En radio este tipo de periodismo ciudadano sería presentado a través de un reportaje, porque son aquellos sucesos conflictivos los que desencadenan la investigación periodística. Una vez determinando el tema a investigar, se tratará de brindar toda la información posible del hecho, en su contexto y sus previsibles consecuencias. Dependiendo de la envergadura del tema puede durar de 8 a 10 minutos, y definido esto se puede decidir los recursos a emplear y cómo distribuir el material a lo largo de un hilo conductor. López Vigil nos recomienda en su libro “Manual Urgente para Radialistas Apasionados” que “el reportero-testigo, que narra lo que está viendo, en estilo directo, en primera persona, consigue un efecto de mucha empatía con su audiencia”. Y es aquí donde el llamado periodismo investigativo encuentra su mejor expresión. La información recolectada y los mismos resultados de la investigación se pueden ir dando a conocer en una revista informativa o en el noticiero. La valoración de los hechos se puede tratar en el editorial o en distintos formatos de opinión. Pero el reportaje, por la variedad de recursos que permite y la documentación que exige, se convierte en la mejor herramienta de trabajo para la unidad investigativa del departamento de prensa. Así lo han entendido los radialistas perspicaces.

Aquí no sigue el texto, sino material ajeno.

(* ===== verification/BlockQueries.v ===== *)
(** * Queries

    [src/src/CryptoNoteCore/Blockchain.cpp] and [Blockchain.h]: the functions that
    answer other nodes, wallets and the RPC server from the state of the chain, and
    [src/src/Common/ShuffleGenerator.h], with which outputs for mixing are chosen.
    None of them changes the state. *)

From S2P Require Import Prelude Streams CryptoNoteTypes Serialization CryptoNoteSerialization Crypto Config Currency.
From S2P Require Import Amounts Difficulty TransactionExtra FormatUtils DepositIndex BlockIndex Checkpoints UpgradeDetector.
From S2P Require Import BlockchainIndices ChainState InputCheck TransactionPool BlockRules Blockchain ChainInvariant.
From S2P Require Import AlternativeChains ChainLinks.

Local Open Scope Z_scope.

(** ** Shuffled sequences *)

(** [ShuffleGenerator]; the size [N] is used only by [reset]. *)
Record ShuffleGenerator := {
  sg_selected : gmap Z Z;
  sg_count : Z
}.

Definition new_ShuffleGenerator (n : Z) : ShuffleGenerator := {| sg_selected := ∅; sg_count := n |}.

(** [operator()]; [draw] is the distribution, whose argument is the greatest value it
    may return. *)
Definition shuffle_next (draw : Z → Z) (g : ShuffleGenerator) : outcome (Z * ShuffleGenerator) :=
  if sg_count g =? 0 then Throw "shuffle sequence ended"
  else
    let count := u64 (sg_count g - 1) in
    let value := draw count in
    let rval := default count (sg_selected g !! count) in
    match sg_selected g !! value with
    | Some lval => mret (lval, {| sg_selected := <[value := rval]> (sg_selected g); sg_count := count |})
    | None => mret (value, {| sg_selected := <[value := rval]> (sg_selected g); sg_count := count |})
    end.

(** ** Blocks *)

Definition getBlockByHash (blockHash : Hash) (bc : Blockchain) : outcome (option Block) :=
  match bi_getBlockHeight blockHash (m_blockIndex bc) with
  | Some height => b ← block_at (m_blocks bc) height; mret (Some (be_bl b))
  | None => mret (be_bl <$> m_alternative_chains bc !! blockHash)
  end.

Entrevista al conductor de una de las cisternas que entregan agua en el distrito de Pacora

Conclusiones
  • El periodismo de hoy tiene la obligación de siempre expresarse con la verdad, además de predominar su lealtad con los ciudadanos. Verificar y ser independientes de los hechos y personas sobre las que informan es esencial. Ser independiente del poder, esforzarse en hacer de lo importante algo interesante y oportuno, siguiendo las noticias de forma exhaustiva y proporcionada, ejerciendo lo que les dicta su conciencia.
  • Para realizar un buen trabajo periodístico, debemos tener en claro la importancia de los géneros que abundan alrededor de ella. Sin estos géneros la información no se transmite como se debe, y por consiguiente, cualquier persona puede ser “periodista”. Es trascendental su conocimiento, porque desde los inicios se han utilizado para informar las noticiar, relatar cada hecho que sucede, y sin su adecuado uso, no habría una conexión entre el periodista y su público.
  • El periodismo ciudadano convierte al ciudadano de un simple consumidor de noticias a uno generador de esta misma, el cual aprenderá a cultivar el proceso de elaboración del mensaje periodístico, ayudando a crear una nueva conversación masiva y, en algunos casos, elaborando un producto mejor que el de los reporteros. Se debe cuidar siempre la forma en que se transmite la información, utilizando adecuadamente las herramientas necesarias para su entendimiento y que los mismos ciudadanos se interesen por esta nueva alternativa de periodismo.
Referencias
  • Barber, C. M. (2007). No todos somos ya periodistas. Un análisis de la utopía del periodismo ciudadano desde la respectiva del reportaje interpretativo. Estudios sobre el Mensaje Periódico, 123-144.
  • Cebrián, J. L. (2010). El oficio de periodista. Sala de prensa, 1-3.
  • Espinosa, P. M. (2012). Géneros periodísticos en radio: Técnicas de redacción y estilo. España: EGAUDIM.
  • Mahugo, S. M. (2010). Reinventar el periodismo: Medios necesariamente más participativos para una sociedad más democrática. Razón y Palabra, 1-8.
  • Revés, R. (2017). Hacer diciendo, decir oyendo. Argentina: Escuela de Ciencias de la Información.
  • Roque, P. D. (2013). Manual integral de radiodifusión: 2.Introcucción a la radio. Buenos ires: Comisión Nacional de Comunicaciones.
  • Vigil, J. I. (2000). Manual urgente para Radialistas Apasionados . En J. I. Vigil, Manual para Radialistas Apasionados y Apasionadas (pág. 312). Quito: Pablo de la Torriente Editorial.